A Noisy and Thriving Democracy
Published: Friday, January 25, 2013
Updated: Friday, January 25, 2013 03:01
Barack Obama began his second inaugural address Monday by declaring, “Each time we gather to inaugurate a president, we bear witness to the enduring strength of our Constitution.”
It was a powerful message, one made more powerful by the fact that hundreds on the National Mall couldn’t hear it. Instead, they were subjected to a man screaming from the top of a tree, “Obama supports abortion! Obama is an anti-Christ!”
I stood among those audience members, many of whom travelled across the country and endured hours in the frigid cold to witness this historic event. All it took was one man, armed with a small sign and an impenetrable pulpit, to completely spoil our experience. Yet perhaps in irritation there can be inspiration, for although the words of Obama’s speech were drowned out, the meaning behind them rang clear.
It was around 8 a.m. when Rives Miller Grogan scaled a 40-foot tree about 300 yards from the Capitol building and began his diatribe. For the next six hours, the anti-abortion protester shouted relentlessly from a perch that broadcast his voice and eluded the police. His cries ranged from the tame — “Think of the babies!” — to the incendiary — “American abortion caused Newtown!”
No amount of pleading from the crowd or the police could stop him, nor did anything occurring on the inaugural stage, from the opening benediction to Beyoncé’s national anthem. Grogan has a well-developed modus operandi, having stormed the field at professional sporting events and interrupted proceedings in the U.S. Senate.
But as infuriating as Grogan’s demonstration was to hundreds of deafened and distracted attendees, there was a noticeable hint of decorum to his conduct. He was neither obscene nor violent, and he calmly told police that he would climb down after the event. He even challenged the audience to debate, although that ended with cries of “Shut up!” and a return to his “What about justice?” refrain.
Freedom of speech is among the most cherished constitutional rights to which Obama made reference, yet a true commitment to this protection demands that we tolerate not only the disagreeable, but also the distasteful. It is tested in the face of the radical, unpopular and unpleasant — opinions that exceed reasonability to the point that many wish they were silenced. Indeed, many in the crowd joined in periodic chants of “shake that tree.”
The inauguration scenario presents an intriguing case study for the boundaries of free speech. Audience members could not simply walk away, for they were already packed closely together in competition for a good view. They couldn’t just cover their ears, for the words being said on stage were the focus of the occasion. Ignoring the danger and illegality of climbing a tree in public, which were legitimate grounds for the eventual arrest, Grogan’s complete disregard for social norms produces a challenging dilemma between public interest and personal freedom.
As a journalist on assignment at the event, I have a strong resentment for almost all forms of censorship. Yet as a student, I appreciate the law’s longstanding enforcement of time, place and manner restrictions on free speech.
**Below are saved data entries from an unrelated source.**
Lemma discovered_posts_have_files_witness :
  LivePosts.resolvePostsRoot Sample.liveHost
  = "/" +:+ Js.join "/" (rev (Path.segments false "/app") ++ ["external-posts"])
  ∧ Forall (fun slug =>
              ∃ file, LivePosts.resolvePostFilePath Sample.liveHost
                        (LivePosts.resolvePostsRoot Sample.liveHost) slug = Js.Return file
                      ∧ access (fs Sample.liveHost) file = Js.Return tt) Sample.discovered.
Proof.
  assert (Hplain : plainName (LivePosts.contentDir Sample.liveHost)).
  { split; [repeat split; discriminate | reflexivity]. }
  destruct (proj1 (discovered_posts_have_files Sample.liveHost eq_refl) Hplain)
    as [Hroot Hfiles].
  split; [exact Hroot|].
  apply (Hfiles Sample.discovered Sample.start (Sample.afterDiscovery "/app/external-posts")).
  vm_compute. reflexivity.
Defined.

(** The posts roots of the sample hosts. *)
Example resolvePostsRoot_sample :
  LivePosts.resolvePostsRoot Sample.liveHost = "/app/external-posts"
  ∧ GenerateContent.resolvePostsRoot Sample.buildHost = "/app/my-blog-contents/external-posts".
Proof. vm_compute. split; reflexivity. Qed.

(** The dated post [a]: the snapshot holds its date as an ISO string, and
    [restoreDates] gives the site the frontmatter the live reading has. *)
Example snapshot_round_trip_sample :
  match fulfilled (settled (GenerateContent.readEntry Sample.buildHost
                              "/app/my-blog-contents/external-posts" "a")),
        fulfilled (settled (LivePosts.readEntry Sample.buildHost
                              "/app/my-blog-contents/external-posts" "a")) with
  | Some entry, Some live =>
      date (Generated.frontmatter entry) = Some "2024-01-01T00:00:00.000Z"
      ∧ frontmatter (Posts.restoreEntry Sample.buildHost entry) = frontmatter live
  | _, _ => False
  end.
Proof. vm_compute. split; reflexivity. Qed.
Those restrictions, however, must be implemented with great restraint. After all, protests are often reliant on the context of their delivery — if all speech could be confined to the privacy of our homes, for example, “free speech” would be reduced to an empty promise.
I’ve withheld commentary on the content of Grogan’s protest because that isn’t relevant to the more basic question at hand. His arguments — however extreme — were substantive, and it is neither my place nor the law’s to assess his right to protest on the basis of its merit. Free speech is most important for contentious matters, and many who adamantly reject Grogan’s position can still appreciate the gravity of the issue for someone with his perspective. It goes against the principle of free speech to demand that some topics be separated from crowds and controversy.
I join many of those in the audience around me in wishing that Grogan had been more civil, but civil disobedience is still a legitimate recourse in democracy. The protest may have prevented many from celebrating the occasion as intended, but we can take greater pride in celebrating the system and society that allows it.
DANNY FUNT is a junior in the College. He is editor-in-chief of The Hoya.